Problem to solve:
Which lines come from the start of the records through the line that holds "Definition rejectWithError (_"? Write them out word for word.

Provided records:
:::::
Definition marshal (c : ThirdPartyCaveatId.t) : result bytes :=
  Ok (hex.byte_of_N (N.of_nat (length (ThirdPartyCaveatId.RootKey c)))
        :: ThirdPartyCaveatId.RootKey c
        ++ bytes_of_string (ThirdPartyCaveatId.Caveat c)).

Definition unmarshal (data : bytes) : result ThirdPartyCaveatId.t :=
  match data with
  | [] => Err (ErrOther "unexpected end of input")
  | n :: rest =>
      let k := N.to_nat (Byte.to_N n) in
      Ok {| ThirdPartyCaveatId.RootKey := take k rest;
            ThirdPartyCaveatId.Caveat := string_of_bytes (drop k rest) |}
  end.

#[export] Instance primitives : Primitives := {|
  entropy := nat;
  hmac_sha256 := hmac;
  sha256_digest := sha;
  newNonce := nonce;
  encrypt := seal;
  decrypt := open;
  base64_EncodeToString := string_of_bytes;
  base64_DecodeString := fun s => Ok (bytes_of_string s);
  json_Marshal := marshal;
  json_Unmarshal := unmarshal
|}.

(** A checker that accepts everything, one that accepts everything and
    reports an error all the same, and one that rejects everything with
    an error. *)
Definition accept (_ : string) : bool * option error := (true, None).
Definition acceptWithError (_ : string) : bool * option error :=
  (true, Some (ErrOther "clock unavailable")).
Definition rejectWithError (_ : string) : bool * option error :=
  (false, Some (ErrOther "clock unavailable")).

(** A macaroon for an account, with a first-party caveat, and then with
    a third-party caveat as well; the discharge macaroon for the
    latter, bound to the macaroon it goes with. *)
Definition secret : bytes := bytes_of_string "secret".
Definition wrong : bytes := bytes_of_string "wrong".
Definition condition : string := "time < 2030-01-01".

Definition account : Macaroon.t := New secret "account-1" "svc".
Definition timed : Macaroon.t := AddFirstPartyCaveat account condition.

Definition thirdPartySecret : bytes := bytes_of_string "shared with auth".
Definition guardKey : bytes := replicate 24 x00.
Definition guardId : string :=
  match AddThirdPartyCaveat timed thirdPartySecret "is-member" "auth" 0%nat with
  | (Ok id, _, _) => id
  | (Err _, _, _) => ""
  end.
Definition guarded : Macaroon.t :=
  snd (fst (AddThirdPartyCaveat timed thirdPartySecret "is-member" "auth"
              0%nat)).
Definition guard : Caveat.t :=
  {| Caveat.location := "auth"; Caveat.caveatId := guardId;
     Caveat.verificationId := x2a :: Macaroon.sig timed ++ guardKey |}.
Definition guardDischarge : Macaroon.t :=
  Bind (fold_left AddFirstPartyCaveat [condition]
          (New guardKey guardId "auth"))
    (Macaroon.sig guarded).

(** A document whose signature is not hexadecimal text. *)
Definition badDoc : Macaroon.Doc :=
  {| Macaroon.Caveats := []; Macaroon.Location := "elsewhere";
     Macaroon.Identifier := "account-2"; Macaroon.Signature := "0g" |}.

(** Collaborators of a discharger.  The world is the list of the calls
    made so far, the latest last.  The decoder is a table of the caveat
    ids it knows, the checker the list of the conditions it holds true,
    and the factory the location it mints for. *)
Inductive call : Type :=
| Decoded (id : string)
| Checked (condition : string)
| Minted (id : string) (rootKey : bytes).

#[export] Instance decoder
    : bakery.CaveatIdDecoder (list call) (gmap string (bytes * string)) :=
  fun table id w =>
    match table !! id with
    | Some (rootKey, condition) =>
        ((rootKey, condition, None), w ++ [Decoded id])
    | None =>
        (([], "", Some (ErrOther "unknown caveat id")), w ++ [Decoded id])
    end.

#[export] Instance checker
    : bakery.ThirdPartyChecker Caveat.t (list call) (list string) :=
  fun known condition w =>
    if bool_decide (condition ∈ known)
    then (([], None), w ++ [Checked condition])
    else (([], Some (ErrOther "condition does not hold")),
          w ++ [Checked condition]).

#[export] Instance factory
    : bakery.NewMacarooner Caveat.t (list call) string :=
  fun loc id rootKey _ w =>
    ((Some (New rootKey id loc), None), w ++ [Minted id rootKey]).

Definition discharger (known : list string)
    : bakery.Discharger (list string) (gmap string (bytes * string)) string :=
  bakery.mkDischarger known {[ "id-1" := (guardKey, "is-member") ]} "auth".

End Sample.

(** ** More sample data

    A codec that writes a document as lines of text, one field per line,
    the caveats of a macaroon after its own three fields; a bakery request
    that is the list of the macaroons added to it; headers; and macaroons
    for the results on discharges. *)
Module Trial.

Import Sample.

Fixpoint lines (b : bytes) : list bytes :=
  match b with
  | [] => [[]]
  | c :: rest =>
      if bool_decide (c = x0a) then [] :: lines rest
      else
        match lines rest with
        | l :: ls => (c :: l) :: ls
        | [] => [[c]]
        end
  end.

Fixpoint joinLines (ls : list bytes) : bytes :=
  match ls with
  | [] => []
  | [l] => l
  | l :: ls => l ++ x0a :: joinLines ls
  end.

Definition caveatLines (cav : Caveat.t) : list bytes :=
  let doc := Caveat.MarshalDoc cav in
  [bytes_of_string (Caveat.Location doc); bytes_of_string (Caveat.CID doc);
   bytes_of_string (Caveat.VID doc)].

Definition caveatDocOfLines (loc cid vid : bytes) : Caveat.Doc :=
  {| Caveat.Location := string_of_bytes loc;
     Caveat.CID := string_of_bytes cid;
     Caveat.VID := string_of_bytes vid |}.

Fixpoint caveatsOfLines (ls : list bytes) : result (list Caveat.t) :=
  match ls with
  | [] => Ok []
  | loc :: cid :: vid :: rest =>
      match Caveat.UnmarshalDoc zeroCaveat (caveatDocOfLines loc cid vid) with
      | (_, Some err) => Err err
      | (cav, None) =>
          match caveatsOfLines rest with
          | Err err => Err err
          | Ok caveats => Ok (cav :: caveats)
          end
      end
  | _ => Err (ErrOther "unexpected end of input")
  end.
(** * Camera discovery and selection (src/camera_utils.py, test_all_cameras.py)

    A shallow embedding of the camera utilities.  The OpenCV capture layer and
    the console are the outside world of these functions; they are modelled by
    an explicit state: a host that answers every [cv2.VideoCapture] call, a
    log of the device and console events in the order they happen, and the
    script of what the operator does at the prompts.  The Python functions
    become computations in a small state-and-exception monad over that
    state. *)

From Stdlib Require Import ZArith List Ascii String Sorting.Sorted Lia.
From stdpp Require Import base list strings pretty.

Open Scope string_scope.
Open Scope Z_scope.

(** ** Python built-ins used by the source *)

Module Py.

Definition nl : string := String "010"%char "".

(** [str.isspace] on the ASCII range: TAB..CR, FS..US and the blank. *)
Definition isspace (a : ascii) : bool :=
  let n := Z.of_N (N_of_ascii a) in
  ((9 <=? n) && (n <=? 13)) || ((28 <=? n) && (n <=? 31)) || (n =? 32).

Fixpoint lstrip (s : string) : string :=
  match s with
  | EmptyString => EmptyString
  | String a r => if isspace a then lstrip r else s
  end.

Fixpoint rstrip (s : string) : string :=
  match s with
  | EmptyString => EmptyString
  | String a r =>
      match rstrip r with
      | EmptyString => if isspace a then EmptyString else String a EmptyString
      | r' => String a r'
      end
  end.

(** [s.strip()] *)
Definition strip (s : string) : string := rstrip (lstrip s).

Definition digit_of (a : ascii) : option Z :=
  let n := Z.of_N (N_of_ascii a) in
  if (48 <=? n) && (n <=? 57) then Some (n - 48) else None.

(** The digits after the first one; a single underscore may separate two
    digits. *)
Fixpoint digits_tail (s : string) (acc : Z) (after_underscore : bool) : option Z :=
  match s with
  | EmptyString => if after_underscore then None else Some acc
  | String a r =>
      if Ascii.eqb a "_"%char then
        if after_underscore then None else digits_tail r acc true
      else
        match digit_of a with
        | Some d => digits_tail r (10 * acc + d) false
        | None => None
        end
  end.

Definition unsigned_int (s : string) : option Z :=
  match s with
  | EmptyString => None
  | String a r =>
      match digit_of a with
      | Some d => digits_tail r d false
      | None => None
      end
  end.
(** X8.  A literal background given on the command line (any text other
    than 'auto') never masks a sample.  With the elementwise comparison the
    population is the one of a run without [--background]; with the older
    comparison every run on a non-empty band stops with [AttributeError]. *)
Theorem literal_background_masks_nothing (inpt : Namespace) (a : list (list Q))
    (s : string) :
  background inpt = PyStr s -> s <> "auto"%string -> s <> ""%string ->
  (legacy_compare = false ->
     population inpt a = Ok (ignore_outliers inpt (concat a))
     /\ population inpt a = population (set_background PyNone inpt) a)
  /\ (legacy_compare = true ->
      forall x0, first_sample a = Ok x0 -> main inpt (Float a) = Raise AttributeError).
Proof.
  intros Hb Hauto Hne.
  pose proof (resolve_background_literal inpt a s Hb Hauto) as Hr.
  pose proof (truthy_literal s Hne) as Ht. rewrite <- Hb in Ht.
  split.
  - intros Hl.
    assert (H1 : population inpt a = Ok (ignore_outliers inpt (concat a))).
    { unfold MapShow.population. rewrite Hr. cbn [bind].
      unfold MapShow.make_mask, compare_eq. rewrite Ht, Hl.
      unfold ignore_background. cbn [bind]. f_equal. f_equal.
      rewrite <- concat_map, map_map, select_map. apply filter_true. }
    split; [exact H1|]. rewrite H1. reflexivity.
  - intros Hl x0 Hx0. unfold MapShow.main, MapShow.statistics. cbn [decompose].
    rewrite Hx0, Hr. cbn [bind].
    unfold MapShow.make_mask, compare_eq. rewrite Ht, Hl. reflexivity.
Qed.
(* ===== verification/_CoqProject ===== *)
-Q . S2P
Prelude.v
Status.v
Slice.v
Coding.v
DbFormat.v
KvChecksum.v
PackedValue.v
SeqnoToTime.v
SeqnoCapacity.v
SeqnoProofs.v
WriteBatch.v
WriteBatchRead.v
WriteBatchSpec.v
WriteBatchBuild.v
WriteBatchIterate.v
MemTableInserter.v
InserterProofs.v
Double.v
DoubleRound.v
LruState.v
LruTable.v
LruShard.v
LruTableProofs.v
LruList.v
LruSpec.v
LruRefine.v
LruInv.v
LruProofs.v
LruSystem.v
LruMain.v
LruBounds.v
WalEdit.v
PrepTracker.v
Bits.v
Crc32c.v
Crc32cProofs.v
Blob.v
BlobProofs.v
SkipList.v
SkipListSearch.v
SkipListInsert.v
SkipListMain.v
InternalKey.v
VersionLookup.v
IterKey.v
IterKeyProofs.v
CacheReservation.v
CacheReservationProofs.v
Arena.v
ArenaProofs.v
Autovector.v
AutovectorProofs.v
ConcurrentArena.v
ConcurrentArenaProofs.v
SecondaryAdapter.v
SecondaryAdapterProofs.v
LruFrame.v
ShardedCache.v
ShardedProofs.v
ShardedApply.v
Math128.v
Hashing.v
CacheKey.v
ThreadLocal.v
ThreadLocalProofs.v
StringUtil.v
OptionString.v
OptionTypes.v
OptionProofs.v
OptionEqual.v
WorkQueue.v
MultiGet.v
(** Turn boolean comparisons on [Z] in the hypotheses into propositions. *)
Ltac zbool :=
  repeat match goal with
  | H : (_ >=? _) = _ |- _ => rewrite Z.geb_leb in H
  | H : (_ >? _) = _ |- _ => rewrite Z.gtb_ltb in H
  | H : (_ <? _) = true |- _ => apply Z.ltb_lt in H
  | H : (_ <? _) = false |- _ => apply Z.ltb_ge in H
  | H : (_ <=? _) = true |- _ => apply Z.leb_le in H
  | H : (_ <=? _) = false |- _ => apply Z.leb_gt in H
  | H : (_ =? _) = true |- _ => apply Z.eqb_eq in H
  | H : (_ =? _) = false |- _ => apply Z.eqb_neq in H
  | H : (_ && _)%bool = true |- _ => apply andb_true_iff in H; destruct H
  | H : (_ || _)%bool = false |- _ => apply orb_false_iff in H; destruct H
  | H : negb _ = true |- _ => apply negb_true_iff in H
  | H : negb _ = false |- _ => apply negb_false_iff in H
  end.

(** [lia] with the defining equations of divisions by constants. *)
Ltac dlia := Z.div_mod_to_equations; lia.

(** Simplify with the rewriting rules of the shared database. *)
Ltac xsimp := autorewrite with xdb in *.
Definition PutVarint64Varint64 (dst : bytes) (v1 v2 : Z) : bytes :=
  dst ++ (EncodeVarint64 v1 ++ EncodeVarint64 v2).

Definition PutVarint32Varint64 (dst : bytes) (v1 v2 : Z) : bytes :=
  dst ++ (EncodeVarint32 v1 ++ EncodeVarint64 v2).

Definition PutVarint32Varint32Varint64 (dst : bytes) (v1 v2 v3 : Z) : bytes :=
  dst ++ (EncodeVarint32 v1 ++ EncodeVarint32 v2 ++ EncodeVarint64 v3).

Fixpoint VarintLength_loop (fuel : nat) (v len : Z) : option Z :=
  match fuel with
  | O => None
  | S fuel =>
      if v >=? 128 then VarintLength_loop fuel (Z.shiftr v 7) (len + 1)
      else Some len
  end.

Definition VarintLength (v : Z) : Z :=
  default 0 (VarintLength_loop (Z.to_nat kMaxVarint64Length) v 1).

(** ** Zigzag coding of signed integers *)

(** [l] is an [int64_t]; [l >> 63] is the arithmetic shift. *)
Definition i64ToZigzag (l : Z) : Z :=
  Z.lxor (wrap 64 (Z.shiftl (wrap 64 l) 1)) (wrap 64 (Z.shiftr l 63)).

Definition zigzagToI64 (n : Z) : Z :=
  swrap 64 (Z.lxor (Z.shiftr n 1) (wrap 64 (- Z.land n 1))).

Definition PutVarsignedint64 (dst : bytes) (v : Z) : bytes :=
  dst ++ EncodeVarint64 (i64ToZigzag v).

(** ** Length-prefixed slices: writing *)

Definition PutLengthPrefixedSlice (dst : bytes) (value : Slice) : bytes :=
  PutVarint32 dst (wrap 32 (size value)) ++ value.

(** [size_t] sum of the sizes of the parts, starting from [total]. *)
Definition parts_size (total : Z) (parts : SliceParts) : Z :=
  fold_left (fun acc p => wrap 64 (acc + size p)) parts total.

Definition PutLengthPrefixedSliceParts_from (dst : bytes) (total_bytes : Z)
    (parts : SliceParts) : bytes :=
  fold_left (fun dst p => dst ++ p) parts
    (PutVarint32 dst (wrap 32 (parts_size total_bytes parts))).

Definition PutLengthPrefixedSliceParts (dst : bytes) (parts : SliceParts) : bytes :=
  PutLengthPrefixedSliceParts_from dst 0 parts.

Definition PutLengthPrefixedSlicePartsWithPadding (dst : bytes)
    (parts : SliceParts) (pad_sz : Z) : bytes :=
  PutLengthPrefixedSliceParts_from dst pad_sz parts
    ++ replicate (Z.to_nat pad_sz) x00.

(** ** Reading *)

Definition Getter (A : Type) : Type := Slice -> option A * Slice.

(** The out-of-line readers: [p .. limit) is the argument, the result is the
    value stored and the bytes from the returned pointer to [limit], [None] for
    [nullptr]. *)
Class VarintReader := {
  GetVarint32PtrFallback : bytes -> option (Z * bytes);
  GetVarint64Ptr : bytes -> option (Z * bytes);
}.

Definition GetFixed64 : Getter Z := fun input =>
  if size input <? 8 then (None, input)
  else (Some (DecodeFixed64 input), remove_prefix 8 input).

Definition GetFixed32 : Getter Z := fun input =>
  if size input <? 4 then (None, input)
  else (Some (DecodeFixed32 input), remove_prefix 4 input).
:::::
Written response:
Definition marshal (c : ThirdPartyCaveatId.t) : result bytes :=
  Ok (hex.byte_of_N (N.of_nat (length (ThirdPartyCaveatId.RootKey c)))
        :: ThirdPartyCaveatId.RootKey c
        ++ bytes_of_string (ThirdPartyCaveatId.Caveat c)).

Definition unmarshal (data : bytes) : result ThirdPartyCaveatId.t :=
  match data with
  | [] => Err (ErrOther "unexpected end of input")
  | n :: rest =>
      let k := N.to_nat (Byte.to_N n) in
      Ok {| ThirdPartyCaveatId.RootKey := take k rest;
            ThirdPartyCaveatId.Caveat := string_of_bytes (drop k rest) |}
  end.

#[export] Instance primitives : Primitives := {|
  entropy := nat;
  hmac_sha256 := hmac;
  sha256_digest := sha;
  newNonce := nonce;
  encrypt := seal;
  decrypt := open;
  base64_EncodeToString := string_of_bytes;
  base64_DecodeString := fun s => Ok (bytes_of_string s);
  json_Marshal := marshal;
  json_Unmarshal := unmarshal
|}.

(** A checker that accepts everything, one that accepts everything and
    reports an error all the same, and one that rejects everything with
    an error. *)
Definition accept (_ : string) : bool * option error := (true, None).
Definition acceptWithError (_ : string) : bool * option error :=
  (true, Some (ErrOther "clock unavailable")).
Definition rejectWithError (_ : string) : bool * option error :=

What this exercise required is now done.